Astronomy and Gravitation

• Gravity: Force of attraction between objects with mass.

  • Mass $\uparrow \rightarrow$ Gravity $\uparrow$ (Direct relationship).

  • Distance $\uparrow \rightarrow$ Gravity $\downarrow$ (Indirect relationship).

• Mass vs. Weight: Mass is the constant amount of matter. Weight is the force of gravity and changes depending on the gravitational field (e.g., lower on the Moon).

• Heliocentrism: The Sun is at the center of the solar system, containing about $98\%$ of its mass. This superseded Geocentrism (Earth-centered).

• Planetary Bodies:

  • Terrestrial (Rocky): Mercury, Venus, Earth, Mars.

  • Gas Giants (Jovian): Jupiter, Saturn, Uranus, Neptune.

  • Asteroids: Rocky bodies mostly found in the belt between Mars and Jupiter.

  • Space Rocks: Meteoroid (in space) $\rightarrow$ Meteor (atmosphere/burning) $\rightarrow$ Meteorite (impacts ground).

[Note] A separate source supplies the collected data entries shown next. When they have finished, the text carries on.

(* ===== verification/PorcChecker.v ===== *)
(** * Lab2_MapReduce, porcupine: the linearizability checker

    [porcupine/checker.go] and the types of [porcupine/model.go].  The doubly
    linked list of entries lives in an explicit heap, so that [lift] and [unlift]
    are the pointer updates of the source; following a nil pointer panics. *)

From S2P Require Import Prelude PorcBitset.
Open Scope Z_scope.

(** ** Data *)

Inductive entryKind := callEntry | returnEntry.

#[global] Instance entryKind_eq_dec : EqDecision entryKind.
Proof. solve_decision. Defined.

Section Checker.
(** The values of a history ([interface{}]) and the states of the model. *)
Context {V State : Type}.

Record Operation := mkOperation { op_ClientId : Z; Input : V; Call : Z; Output : V; Return : Z }.
Record Event := mkEvent { ev_ClientId : Z; Kind : entryKind; ev_Value : V; Id : Z }.
Record entry := mkEntry { kind : entryKind; value : V; id : Z; time : Z; clientId : Z }.

(** The part of [Model] the search uses.  [Step] may panic (a failed type assertion). *)
Record Model := mkModel { Init : State; Step : State → V → V → outcome (bool * State); Equal : State → State → bool }.

(** [byTime.Less] *)
Definition Less (a b : entry) : bool :=
  if time a =? time b then bool_decide (kind a = callEntry) && bool_decide (kind b = returnEntry)
  else time a <? time b.

(** The entries of [makeEntries] before sorting, numbered from [n]. *)
Fixpoint op_entries (n : Z) (history : list Operation) : list entry :=
  match history with
  | [] => []
  | elem :: history' =>
      mkEntry callEntry (Input elem) n (Call elem) (op_ClientId elem) ::
      mkEntry returnEntry (Output elem) n (Return elem) (op_ClientId elem) :: op_entries (n + 1) history'
  end.

(** [sort] stands for [sort.Sort(byTime(...))]. *)
Definition makeEntries (sort : list entry → list entry) (history : list Operation) : list entry :=
  sort (op_entries 0 history).

Fixpoint renumber_loop (events : list Event) (m : gmap Z Z) (next : Z) : list Event :=
  match events with
  | [] => []
  | v :: events' =>
      match m !! Id v with
      | Some r => mkEvent (ev_ClientId v) (Kind v) (ev_Value v) r :: renumber_loop events' m next
      | None => mkEvent (ev_ClientId v) (Kind v) (ev_Value v) next :: renumber_loop events' (<[Id v := next]> m) (next + 1)
      end
  end.
Definition renumber (events : list Event) : list Event := renumber_loop events ∅ 0.

Definition convertEntries (events : list Event) : list entry :=
  imap (λ i elem, mkEntry (Kind elem) (ev_Value elem) (Id elem) (Z.of_nat i) (ev_ClientId elem)) events.

(** ** The linked list *)

Record node := mkNode { n_value : option V; match_ : option nat; n_id : Z; next : option nat; prev : option nat }.

Definition set_next (p : option nat) (n : node) : node := mkNode (n_value n) (match_ n) (n_id n) p (prev n).
Definition set_prev (p : option nat) (n : node) : node := mkNode (n_value n) (match_ n) (n_id n) (next n) p.

(** Allocated nodes by address; [fresh] is the next address. *)
Record heap := mkHeap { cells : gmap nat node; fresh : nat }.

Definition deref (p : option nat) (h : heap) : outcome node :=
  match p with
  | None => Panic
  | Some l => match cells h !! l with Some n => Ret n | None => Panic end
  end.

Definition store (p : option nat) (f : node → node) (h : heap) : outcome heap :=
  match p with
  | None => Panic
  | Some l => match cells h !! l with Some n => Ret (mkHeap (<[l := f n]> (cells h)) (fresh h)) | None => Panic end
  end.

Definition alloc (n : node) (h : heap) : nat * heap := (fresh h, mkHeap (<[fresh h := n]> (cells h)) (S (fresh h))).

Definition insertBefore (n mark : option nat) (h : heap) : outcome heap :=
  match mark with
  | None => Ret h
  | Some _ =>
      mk ← deref mark h;
      let beforeMark := prev mk in
      h1 ← store mark (set_prev n) h;
      h2 ← store n (set_next mark) h1;
      match beforeMark with
      | None => Ret h2
      | Some _ => h3 ← store n (set_prev beforeMark) h2; store beforeMark (set_next n) h3
      end
  end.

(** [length], following at most [fuel] links. *)
Fixpoint length_loop (fuel : nat) (n : option nat) (h : heap) : outcome Z :=
  match n, fuel with
  | None, _ => Ret 0
  | Some _, O => Panic
  | Some _, S fuel' => nd ← deref n h; l ← length_loop fuel' (next nd) h; Ret (l + 1)
  end.

(** The loop of [makeLinkedEntries] over the entries from the last to the first. *)
Fixpoint link_loop (rev_entries : list entry) (root : option nat) (match' : gmap Z nat) (h : heap) : outcome (option nat * heap) :=
  match rev_entries with
  | [] => Ret (root, h)
  | elem :: rest =>
      match kind elem with
      | returnEntry =>
          let '(l, h1) := alloc (mkNode (Some (value elem)) None (id elem) None None) h in
          h2 ← insertBefore (Some l) root h1;
          link_loop rest (Some l) (<[id elem := l]> match') h2
      | callEntry =>
          let '(l, h1) := alloc (mkNode (Some (value elem)) (match' !! id elem) (id elem) None None) h in
          h2 ← insertBefore (Some l) root h1;
          link_loop rest (Some l) match' h2
      end
  end.

Definition empty_heap : heap := mkHeap ∅ 0.

Definition makeLinkedEntries (entries : list entry) : outcome (option nat * heap) :=
  link_loop (reverse entries) None ∅ empty_heap.

(** Taking a node out of the list, and putting it back: the two halves of [lift]
    and of [unlift]. *)
Definition unlink (p : option nat) (h : heap) : outcome heap :=
  nd ← deref p h;
  h1 ← store (prev nd) (set_next (next nd)) h;
  match next nd with
  | None => Ret h1
  | Some _ => store (next nd) (set_prev (prev nd)) h1
  end.

Definition relink (p : option nat) (h : heap) : outcome heap :=
  nd ← deref p h;
  h1 ← store (prev nd) (set_next p) h;
  match next nd with
  | None => Ret h1
  | Some _ => store (next nd) (set_prev p) h1
  end.

(** [entry.next] is dereferenced without a test in [lift] and [unlift]. *)
Definition unlink_entry (p : option nat) (h : heap) : outcome heap :=
  nd ← deref p h;
  h1 ← store (prev nd) (set_next (next nd)) h;
  store (next nd) (set_prev (prev nd)) h1.

Definition relink_entry (p : option nat) (h : heap) : outcome heap :=
  nd ← deref p h;
  h1 ← store (prev nd) (set_next p) h;
  store (next nd) (set_prev p) h1.

Definition lift (entry : option nat) (h : heap) : outcome heap :=
  h1 ← unlink_entry entry h;
  nd ← deref entry h1;
  unlink (match_ nd) h1.

Definition unlift (entry : option nat) (h : heap) : outcome heap :=
  nd ← deref entry h;
  h1 ← relink (match_ nd) h;
  relink_entry entry h1.

(** ** The search *)

Record cacheEntry := mkCacheEntry { ce_linearized : bitset; ce_state : State }.
Record callsEntry := mkCallsEntry { c_entry : nat; c_state : State }.

Definition cacheContains (model : Model) (cache : gmap Z (list cacheEntry)) (e : cacheEntry) : bool :=
  existsb (λ elem, bitset_equals (ce_linearized e) (ce_linearized elem) && Equal model (ce_state e) (ce_state elem))
    (default [] (cache !! bitset_hash (ce_linearized e))).

(** The variables of the loop of [checkSingle].  [longest] holds references into
    [seqs], the sequences allocated so far. *)
Record search := mkSearch {
  s_heap : heap;
  s_entry : option nat;
  linearized : bitset;
  cache : gmap Z (list cacheEntry);
  calls : list callsEntry;
  s_state : State;
  longest : list (option nat);
  seqs : list (list Z)
}.

Definition call_ids (h : heap) (cs : list callsEntry) : outcome (list Z) :=
  foldr (λ c acc, l ← acc; nd ← deref (Some (c_entry c)) h; Ret (n_id nd :: l)) (Ret []) cs.

(** The update of [longest] when the search backtracks: the entries of [calls]
    whose best prefix is shorter get the current one, created once. *)
Definition note_longest (s : search) : outcome search :=
  seq ← call_ids (s_heap s) (calls s);
  let ref := length (seqs s) in
  '(lg, used) ← foldl (λ acc c,
      '(lg, used) ← acc;
      nd ← deref (Some (c_entry c)) (s_heap s);
      old ← slice_get lg (n_id nd);
      let better := match old with
                    | None => true
                    | Some r => (length (default [] (seqs s !! r)) <? length (calls s))%nat && negb (r =? ref)%nat
                    end in
      if better then lg' ← slice_set lg (n_id nd) (Some ref); Ret (lg', true) else Ret (lg, used))
    (Ret (longest s, false)) (calls s);
  Ret (mkSearch (s_heap s) (s_entry s) (linearized s) (cache s) (calls s) (s_state s) lg
         (if (used : bool) then seqs s ++ [seq] else seqs s)%list).

(** One iteration: the new variables, or [inl] the result [false]. *)
Definition check_iter (model : Model) (computePartial : bool) (s : search) (head : nat) : outcome (search + search) :=
  nd ← deref (s_entry s) (s_heap s);
  match match_ nd with
  | Some mt =>
      matching ← deref (Some mt) (s_heap s);
      match n_value nd, n_value matching with
      | Some v, Some mv =>
          '(ok, newState) ← Step model (s_state s) v mv;
          if (ok : bool) then
            newLinearized ← bitset_set (n_id nd) (bitset_clone (linearized s));
            let newCacheEntry := mkCacheEntry newLinearized newState in
            if negb (cacheContains model (cache s) newCacheEntry) then
              let hash := bitset_hash newLinearized in
              let cache' := <[hash := (default [] (cache s !! hash) ++ [newCacheEntry])%list]> (cache s) in
              lin' ← bitset_set (n_id nd) (linearized s);
              match s_entry s with
              | None => Panic
              | Some e =>
                  h' ← lift (Some e) (s_heap s);
                  hd ← deref (Some head) h';
                  Ret (inr (mkSearch h' (next hd) lin' cache' (calls s ++ [mkCallsEntry e (s_state s)])%list newState
                              (longest s) (seqs s)))
              end
            else Ret (inr (mkSearch (s_heap s) (next nd) (linearized s) (cache s) (calls s) (s_state s) (longest s) (seqs s)))
          else Ret (inr (mkSearch (s_heap s) (next nd) (linearized s) (cache s) (calls s) (s_state s) (longest s) (seqs s)))
      | _, _ => Panic
      end
  | None =>
      match last (calls s) with
      | None => Ret (inl s)
      | Some callsTop =>
          s ← (if computePartial then note_longest s else Ret s);
          top ← deref (Some (c_entry callsTop)) (s_heap s);
          lin' ← bitset_clear (n_id top) (linearized s);
          h' ← unlift (Some (c_entry callsTop)) (s_heap s);
          top' ← deref (Some (c_entry callsTop)) h';
          Ret (inr (mkSearch h' (next top') lin' (cache s) (removelast (calls s)) (c_state callsTop) (longest s) (seqs s)))
      end
  end.

(** What [checkSingle] returns: whether it found a linearization, and the calls in
    the order they were linearized with the partial results. *)
Record checked := mkChecked { ok : bool; order : list Z; c_longest : list (option nat); c_seqs : list (list Z) }.

(** The loop; [kill k] is the flag as read in iteration [k].  [None]: out of fuel. *)
Fixpoint check_loop (fuel : nat) (kill : nat → bool) (k : nat) (model : Model) (computePartial : bool) (head : nat) (n : nat) (s : search) :
    outcome (option checked) :=
  match fuel with
  | O => Ret None
  | S fuel' =>
      hd ← deref (Some head) (s_heap s);
      match next hd with
      | None =>
          seq ← call_ids (s_heap s) (calls s);
          Ret (Some (mkChecked true seq (replicate n (Some (length (seqs s)))) (seqs s ++ [seq])%list))
      | Some _ =>
          if kill k then Ret (Some (mkChecked false [] (longest s) (seqs s)))
          else
            r ← check_iter model computePartial s head;
            match r with
            | inl s' => Ret (Some (mkChecked false [] (longest s') (seqs s')))
            | inr s' => check_loop fuel' kill (S k) model computePartial head n s'
            end
      end
  end.

Definition checkSingle (fuel : nat) (kill : nat → bool) (model : Model) (history : list entry) (computePartial : bool) :
    outcome (option checked) :=
  '(root, h) ← makeLinkedEntries history;
  len ← length_loop (S (fresh h)) root h;
  let n := Z.quot len 2 in
  let '(head, h1) := alloc (mkNode None None (-1) None None) h in
  h2 ← insertBefore (Some head) root h1;
  check_loop fuel kill 0 model computePartial head (Z.to_nat n)
    (mkSearch h2 root (newBitset n) ∅ [] (Init model) (replicate (Z.to_nat n) None) []).

(** ** Results of the partitions *)

Inductive CheckResult := Unknown | Ok | Illegal.

(** The select loop of [checkParallel].  [sched] lists what the select receives:
    [Some i] the result of the goroutine of partition [i], [None] the timeout.
    Until the loop ends nobody sets [kill], so a result that is received is that of
    an undisturbed search.  [Ret None]: the loop waits for ever, or the event in
    [sched] cannot happen. *)
Fixpoint parallel_loop (fuel : nat) (model : Model) (history : list (list entry)) (computeInfo : bool)
    (sched : list (option nat)) (okay : bool) (received : list nat) : outcome (option (bool * bool)) :=
  match sched with
  | [] => Ret None
  | None :: _ => Ret (Some (okay, true))
  | Some i :: rest =>
      match history !! i with
      | None => Ret None
      | Some subhistory =>
          if bool_decide (i ∈ received) then Ret None
          else
            res ← checkSingle fuel (λ _, false) model subhistory computeInfo;
            match res with
            | None => Ret None
            | Some r =>
                let okay' := okay && ok r in
                if negb okay' && negb computeInfo then Ret (Some (okay', false))
                else if (length history <=? S (length received))%nat then Ret (Some (okay', false))
                else parallel_loop fuel model history computeInfo rest okay' (i :: received)
            end
      end
  end.

Definition checkParallel (fuel : nat) (model : Model) (history : list (list entry)) (computeInfo : bool) (sched : list (option nat)) :
    outcome (option CheckResult) :=
  res ← parallel_loop fuel model history computeInfo sched true [];
  Ret (match res with
       | None => None
       | Some (okay, timedOut) => Some (if negb okay then Illegal else if (timedOut : bool) then Unknown else Ok)
       end).

(** The distinct sequences [longest] refers to. *)
Definition partialLinearizations (r : checked) : list (list Z) :=
  (λ ref, default [] (c_seqs r !! ref)) <$> remove_dups (omap (λ p, p) (c_longest r)).

End Checker.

• Magnetosphere: Earth's magnetic shield (created by iron/nickel core) that protects against Solar Wind. Auroras (Borealis/Northern, Australis/Southern) form in the thermosphere when solar wind particles collide with atmospheric particles.

Engineering and Motion

• Technological System: A group of parts working together. Characteristics include Function, Controls (Mechanical, Electrical, Optical), Inputs, Processes, and Outputs (Desired vs. Undesired Waste).

• Energy Types:

  • Kinetic: Energy of motion.

  • Potential: Stored energy. Types include Gravitational (height), Elastic (stretch), and Chemical (batteries/food).

  • Thermal: Heat energy; generated by friction or combustion.

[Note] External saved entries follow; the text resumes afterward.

(** A true answer is right: let every call of a history have its return
    later and no operation have two calls or two returns.  If [checkSingle] returns
    true, for any model, any fuel and whatever it reads from [kill], then the calls
    it linearized, in that order, are a linearization: they are the operations of
    the history, the model accepts them one after the other from its initial state
    with the outputs of the history, and no operation comes after one that was
    called only after it had returned. *)
Lemma checkSingle_linearizes {V State : Type} (model : Model (V := V) (State := State)) (history : list (entry (V := V)))
    (fuel : nat) (kill : nat → bool) (computePartial : bool) (r : checked) :
  wf_history history → checkSingle fuel kill model history computePartial = Ret (Some r) → ok r = true →
  linearization model history (order r).
Proof.
  intros Hwf H Hok. unfold checkSingle in H. destruct (makeLinkedEntries_spec history) as (root & h & R & Hmk & -> & Hd & Hrep & Hb).
  rewrite Hmk in H. cbn [mbind outcome_bind] in H. apply bind_Ret_inv in H as (len & _ & H).
  set (nd0 := mkNode None None (-1) None None) in H. destruct (insert_front h R nd0 Hd Hb eq_refl eq_refl) as (h2 & Hi & Hd2 & _ & _ & _ & Hs).
  unfold alloc in Hi, H. cbn [snd] in Hi. rewrite Hi in H. cbn [mbind outcome_bind] in H.
  pose proof (rep_same _ _ _ _ Hs Hrep) as Hrep2. pose proof (rep_node_of h2 history R Hwf Hrep2) as Hnodes.
  eapply (check_loop_sound model history (fresh h) h2 R); try done; [by eapply rep_length|].
  exists [], R. split; [apply path_nil|done].
Qed.

(** A register: [inl v] writes [v], [inr tt] reads. *)
Definition register : Model (V := Z + unit) (State := Z) :=
  mkModel 0 (λ st i o, match i, o with
                       | inl v, _ => Ret (true, v)
                       | inr _, inl v => Ret (st =? v, st)
                       | inr _, inr _ => Ret (false, st)
                       end) Z.eqb.

(** A write of 7 overlapping a read of 0, then a read of 7. *)
Definition register_history : list (entry (V := Z + unit)) :=
  [mkEntry callEntry (inl 7) 0 0 0; mkEntry callEntry (inr tt) 1 1 1; mkEntry returnEntry (inr tt) 0 2 0;
   mkEntry returnEntry (inl 0) 1 3 1; mkEntry callEntry (inr tt) 2 4 0; mkEntry returnEntry (inl 7) 2 5 0].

• Law of Conservation of Energy: Energy cannot be created or destroyed; it only transforms (e.g., Lightbulb: Electrical $\rightarrow$ Luminous + Thermal).

• Simple Machines:

  1. Inclined Plane: Angle that reduces force over distance.

  2. Wedge: Two inclined planes used to split.

  3. Screw: Wrapped inclined plane; converts rotation to translation.

  4. Lever: Consists of Effort, Fulcrum, and Load (Resistance).

     • 1st Class: Fulcrum in middle (Seesaw).

     • 2nd Class: Load in middle (Wheelbarrow).

     • 3rd Class: Effort in middle (Tweezers).

  5. Wheel and Axle: Reduces force needed for motion.

  6. Pulley: Changes direction of force.

• Mechanical Systems:

  • Transmission: Transfers the SAME motion (e.g., Gear train, belt/pulley, chain/sprocket).

  • Transformation: Changes the motion TYPE (e.g., Rack and Pinion: Rotational $\rightarrow$ Translational; Cam and Follower: Rotational $\rightarrow$ Bidirectional Translational).

Taxonomy and Adaptation

• Species: Organisms with similar DNA and physical traits that can produce fertile offspring.

• Classification Order: Domain $\rightarrow$ Kingdom $\rightarrow$ Phylum $\rightarrow$ Class $\rightarrow$ Order $\rightarrow$ Family $\rightarrow$ Genus $\rightarrow$ Species.

• Binomial Nomenclature: Genus (Capitalized) + Species (Lowercase). (e.g., Panthera tigris).

• Adaptations:

  • Physical: Characteristics like bird beaks, camouflage (blending), or mimicry (imitating another species).

  • Behavioral: Actions like migration, hibernation, or phototropism (plants growing toward light).